◆ **Task description**
Beneath this instruction is a listing. Transcribe from it only the stretch from the line with "Definition run_app_op (op" through the line with "gs => SetUserAccess u b gs", both end lines included, exactly as written.

◆ **Data for the task**
(* ===== verification/AppOps.v ===== *)
(** * AppOps: the operations of the program, as one type

    A request handler's service call, a listener's iteration, a scheduled
    job: what runs between two states of the world. *)

From S2P Require Import Prelude GoLib Netip Schema Store Slicex HostNames Http Crypto Device DeviceInv DeviceSpec.
From S2P Require Import Interfaces Rule Lease MaxAddr Hosts UserAccess NetworkPolicies Pairing WorldInv App.

Local Open Scope Z_scope.

(** ** One step of the program *)

Inductive app_op :=
  | OpDevice (op : device_op)
  | OpUser (e : UserEvent)
  | OpReconcileHosts (hs : list DesiredHost)
  | OpReconcileHostGroups (gs : list DesiredHostGroup)
  | OpIgnoreSuggestion (fqdn : string)
  | OpUnignoreSuggestion (fqdn : string)
  | OpSetUserAccess (u : UserID) (bypass : bool) (gs : list HostGroupID)
  | OpUpdatePolicy (id : NetworkPolicyID) (fields : UpdateFields)
  | OpDeletePolicy (id : NetworkPolicyID)
  | OpSetHostAccess (id : NetworkPolicyID) (bypass : bool) (gs : list HostGroupID)
  | OpEnableLeaseRule (dev : DeviceID) (ttl : Z)
  | OpDisableLeaseRule (dev : DeviceID)
  | OpEnableMaxRule (dev : DeviceID) (n : Z)
  | OpDisableMaxRule (dev : DeviceID)
  | OpCreatePairing (req : CreatePairingRequest)
  | OpClaimPairing (code : string)
  | OpInvalidatePairing (dev : DeviceID) (id : DevicePairingID)
  | OpLeaseListener
  | OpLeaseRuleListener
  | OpMaxListener
  | OpMaxRuleListener
  | OpExpiryJob
  | OpCreatePolicy (name cidr : string) (description : option string).

Section app.
Context `{GoUnicode}.

Definition discard {A} (m : M A) : M unit := _ ← m; mret tt.

Definition run_app_op (op : app_op) : M unit :=
  match op with
  | OpDevice op => run_device_op op
  | OpUser e => user_event e
  | OpReconcileHosts hs => ReconcileHosts hs
  | OpReconcileHostGroups gs => ReconcileHostGroups gs
  | OpIgnoreSuggestion f => discard (AddIgnoredSuggestion f)
  | OpUnignoreSuggestion f => RemoveIgnoredSuggestionByFQDN f
  | OpSetUserAccess u b gs => SetUserAccess u b gs
  | OpUpdatePolicy id f => discard (UpdatePolicy id f)
  | OpDeletePolicy id => DeletePolicy id
  | OpSetHostAccess id b gs => SetHostAccess id b gs
  | OpEnableLeaseRule dev n => discard (EnableDeviceAddressLeaseRule dev n)
  | OpDisableLeaseRule dev => discard (DisableDeviceAddressLeaseRule dev)
  | OpEnableMaxRule dev n => discard (EnableMaxActiveAddressesRule dev n)
  | OpDisableMaxRule dev => discard (DisableMaxActiveAddressesRule dev)
  | OpCreatePairing req => discard (CreatePairing req)
  | OpClaimPairing code => discard (ClaimPairing code)
  | OpInvalidatePairing dev id => InvalidatePairing dev id
  | OpLeaseListener => lease_recv_address
  | OpLeaseRuleListener => lease_recv_rule
  | OpMaxListener => maxaddr_recv_address
  | OpMaxRuleListener => maxaddr_recv_rule
  | OpExpiryJob => ExpiryJob_Run
  | OpCreatePolicy name cidr description => discard (CreatePolicy name cidr description)
  end.
End app.

(** ** Queue invariants of every operation

    What the observers keep and what receiving keeps, every operation does. *)
Section app_holds.
Context `{GoUnicode} (Q : world → Prop) (HQ : queue_pred Q).
Context (Haddress : Forall (λ o : AddressEvent → world → world, ∀ e w, Q w → Q (o e w)) address_observers).
Context (Hdevice : Forall (λ o : DeviceEvent → world → world, ∀ e w, Q w → Q (o e w)) device_observers).
Context (Haccess : Forall (λ o : unit → world → world, ∀ e w, Q w → Q (o e w)) host_access_observers).
Context (Hpolicy : Forall (λ o : unit → world → world, ∀ e w, Q w → Q (o e w)) policy_change_observers).
Context (Hrule : Forall (λ o : RuleEvent → world → world, ∀ e w, Q w → Q (o e w)) rule_observers).
Context (Hlease : ∀ e q w, w_lease_events w = e :: q → Q w → Q (set_lease_events q w)).
Context (Hlease_rule : ∀ e q w, w_lease_rule_events w = e :: q → Q w → Q (set_lease_rule_events q w)).
Context (Hmax : ∀ e q w, w_maxaddr_events w = e :: q → Q w → Q (set_maxaddr_events q w)).
Context (Hmax_rule : ∀ e q w, w_maxaddr_rule_events w = e :: q → Q w → Q (set_maxaddr_rule_events q w)).

(** Every notification keeps [Q]. *)
Hint Extern 1 (holds _ (notify _ _)) => apply holds_notify; assumption : pw.

Lemma notifyAddress_holds a ty : holds Q (notifyAddress a ty).
Proof. unfold notifyAddress, notifyObservers. world_structural HQ. Qed.

Hint Resolve notifyAddress_holds : pw.

Lemma enforce_holds dev id : holds Q (enforce dev id).
Proof.
  unfold enforce. cbn [GetMaxAddresses FetchEnabled Disable rule_service_max device_service_addresses device_service_disabler].
  unfold GetMaxActiveAddresses, find_rule, GetRuleByDeviceAndType, GetEnabledAddressesForDevice, DisableAddresses, DisableAddresses_rows,
    recordAddressEvent, insertAddressEvent, GetAddress. world_structural HQ.
Qed.

Lemma lease_handle_holds e : holds Q (lease_handle_address e).
Proof.
  unfold lease_handle_address, AddAddressLease, ClearAddressLease, UpsertAddressLease, DeleteAddressLease.
  cbn [GetTTLSeconds rule_service_ttl]. unfold GetDeviceAddressLeaseTTLSeconds, find_rule, GetRuleByDeviceAndType. world_structural HQ.
Qed.

Lemma device_op_holds op : holds Q (run_device_op op).
Proof.
  destruct op; cbn [run_device_op];
    unfold CreateDeviceWithOptions, CreateDevice, DisableDevice, EnableDevice, SetDeviceDisabled, UpdateDevice,
      UpdateDevice_row, notifyDeviceObservers, RegenerateAPIKey, DeleteAPIKey, RegisterAddressActivity, IsDeviceDisabled, GetAddressForDeviceByIP,
      CreateAddress, RefreshAddress, EnableAddress, DisableAddress, CheckAddressOwnership, DisableAddress_row, DisableAddresses,
      DeleteAddressEventsOlderThan, device_OnUserEvent, GetDeviceIDsByOwner, DeleteDevice, DeleteDevice_row, update_device,
      GetEnabledAddressesForDevice, DisableAddresses_rows, recordAddressEvent, insertAddressEvent, GetAddress, DeleteAPIKey_row, GenerateAPIKey, UpsertAPIKey, GetDevice;
    world_structural HQ.
Qed.

Lemma app_op_holds op : holds Q (run_app_op op).
Proof.
  destruct op; cbn [run_app_op]; unfold discard.
  - apply device_op_holds.
  - unfold user_event, useraccess_OnUserEvent, EnsureUserSettings, DeleteUserData. pose proof (device_op_holds (OpUserEvent e)) as Hd. cbn in Hd. world_structural HQ.
  - unfold ReconcileHosts, ListHosts, DeleteHost, CreateHost, SetHostGroupMembership, insert_member, notifyHostAccess. world_structural HQ.
  - unfold ReconcileHostGroups, validateReferencedHosts, ListHostsByIDs, ListHostGroups, DeleteHostGroup, UpdateHostGroup, CreateHostGroup,
      replaceHostGroupMembers, insert_member, notifyHostAccess. world_structural HQ.
  - unfold AddIgnoredSuggestion, AddIgnoredSuggestion_row. world_structural HQ.
  - unfold RemoveIgnoredSuggestionByFQDN. world_structural HQ.
  - unfold SetUserAccess, SetUserAccess_row, insert_user_group. world_structural HQ.
  - unfold UpdatePolicy, GetPolicy, UpdatePolicy_row. world_structural HQ.
  - unfold DeletePolicy, DeletePolicy_row. world_structural HQ.
  - unfold SetHostAccess, SetHostAccess_row, insert_policy_group. world_structural HQ.
  - unfold EnableDeviceAddressLeaseRule, EnableDeviceAddressLeaseRuleConfig, upsert_rule, notifyRuleObservers. world_structural HQ.
  - unfold DisableDeviceAddressLeaseRule, DisableRule, notifyRuleObservers. world_structural HQ.
  - unfold EnableMaxActiveAddressesRule, EnableMaxActiveAddressesRuleConfig, upsert_rule, notifyRuleObservers, CountEnabledAddresses. world_structural HQ.
  - unfold DisableMaxActiveAddressesRule, DisableRule. world_structural HQ.
  - unfold CreatePairing, addPairingCode, generatePairingCode, ReplacePendingPairings, CreatePairing_row. world_structural HQ.
  - unfold ClaimPairing, GetPairingByCode, RegenerateAPIKey, GenerateAPIKey, GetDevice, UpsertAPIKey, ClaimPairing_row. world_structural HQ.
  - unfold InvalidatePairing, InvalidatePairing_row. world_structural HQ.
  - intros tx w Hw. unfold lease_recv_address. destruct (w_lease_events w) as [|e q] eqn:E; [done|]. by eapply lease_handle_holds, Hlease.
  - intros tx w Hw. unfold lease_recv_rule. destruct (w_lease_rule_events w) as [|e q] eqn:E; [done|].
    assert (holds Q (handleLeaseRuleEvent e)) as Hr by (unfold handleLeaseRuleEvent, SetDeviceAddressLeasesExpiry; world_structural HQ).
    by eapply Hr, Hlease_rule.
  - intros tx w Hw. unfold maxaddr_recv_address. destruct (w_maxaddr_events w) as [|e q] eqn:E; [done|]. by eapply enforce_holds, Hmax.
  - intros tx w Hw. unfold maxaddr_recv_rule. destruct (w_maxaddr_rule_events w) as [|e q] eqn:E; [done|]. by eapply enforce_holds, Hmax_rule.
  - unfold ExpiryJob_Run, GetExpiredAddressIDs. cbn [Disable device_service_disabler].
    unfold DisableAddresses, DisableAddresses_rows, recordAddressEvent, insertAddressEvent, GetAddress. world_structural HQ.
  - unfold CreatePolicy, CreatePolicy_row. world_structural HQ.
Qed.
End app_holds.

(** ** Table invariants of every operation *)

(** The handlers and statements behind the operations. *)
Ltac unfold_ops :=
  unfold discard, CreateDeviceWithOptions, CreateDevice, DisableDevice, EnableDevice, SetDeviceDisabled, UpdateDevice,
    UpdateDevice_row, notifyDeviceObservers, RegenerateAPIKey, DeleteAPIKey, RegisterAddressActivity, IsDeviceDisabled,
    GetAddressForDeviceByIP, CreateAddress, RefreshAddress, EnableAddress, DisableAddress, CheckAddressOwnership, DisableAddress_row,
    DisableAddresses, DeleteAddressEventsOlderThan, GenerateAPIKey, UpsertAPIKey, GetDevice, DeleteDevice, DeleteDevice_row, update_device,
    GetEnabledAddressesForDevice, DisableAddresses_rows, recordAddressEvent, insertAddressEvent, GetAddress, DeleteAPIKey_row, notifyAddress,
    notifyObservers, ReconcileHosts, ListHosts, DeleteHost, CreateHost, SetHostGroupMembership, insert_member, notifyHostAccess,
    ReconcileHostGroups, validateReferencedHosts, ListHostsByIDs, ListHostGroups, DeleteHostGroup, UpdateHostGroup, CreateHostGroup,
    replaceHostGroupMembers, AddIgnoredSuggestion, AddIgnoredSuggestion_row, RemoveIgnoredSuggestionByFQDN, SetUserAccess,
    SetUserAccess_row, insert_user_group, UpdatePolicy, GetPolicy, UpdatePolicy_row, DeletePolicy, DeletePolicy_row, SetHostAccess,
    SetHostAccess_row, insert_policy_group, EnableDeviceAddressLeaseRule, EnableDeviceAddressLeaseRuleConfig, upsert_rule,
    notifyRuleObservers, DisableDeviceAddressLeaseRule, DisableRule, EnableMaxActiveAddressesRule, EnableMaxActiveAddressesRuleConfig,
    CountEnabledAddresses, DisableMaxActiveAddressesRule, CreatePairing, addPairingCode, generatePairingCode, ReplacePendingPairings,
    CreatePairing_row, insert_pairing, ClaimPairing, GetPairingByCode, ClaimPairing_row, InvalidatePairing, InvalidatePairing_row,
    CreatePolicy, CreatePolicy_row.

Ltac unfold_listeners :=
  unfold enforce, lease_handle_address, AddAddressLease, ClearAddressLease, UpsertAddressLease, DeleteAddressLease, handleLeaseRuleEvent,
    SetDeviceAddressLeasesExpiry, ExpiryJob_Run, GetExpiredAddressIDs;
  cbn [GetTTLSeconds GetMaxAddresses FetchEnabled Disable rule_service_ttl rule_service_max device_service_addresses device_service_disabler];
  unfold GetDeviceAddressLeaseTTLSeconds, GetMaxActiveAddresses, find_rule, GetRuleByDeviceAndType, GetEnabledAddressesForDevice,
    DisableAddresses, DisableAddresses_rows, recordAddressEvent, insertAddressEvent, GetAddress, notifyAddress, notifyObservers.

(** A listener's iteration takes an event off its queue and handles it. *)
Lemma keeps_listener (I : db → Prop) {E} (queue : world → list E) (set : list E → world → world) (m : E → M unit) :
  (∀ q w, w_db (set q w) = w_db w) → (∀ e, keeps I (m e)) →
  keeps I (λ tx w, match queue w with [] => (Ok tt, w) | e :: q => m e tx (set q w) end).
Proof. intros Hs Hm tx w Hw. destruct (queue w) as [|e q]; [done|]. apply Hm. by rewrite Hs. Qed.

◆ **Answer space**
Definition run_app_op (op : app_op) : M unit :=
  match op with
  | OpDevice op => run_device_op op
  | OpUser e => user_event e
  | OpReconcileHosts hs => ReconcileHosts hs
  | OpReconcileHostGroups gs => ReconcileHostGroups gs
  | OpIgnoreSuggestion f => discard (AddIgnoredSuggestion f)
  | OpUnignoreSuggestion f => RemoveIgnoredSuggestionByFQDN f
  | OpSetUserAccess u b gs => SetUserAccess u b gs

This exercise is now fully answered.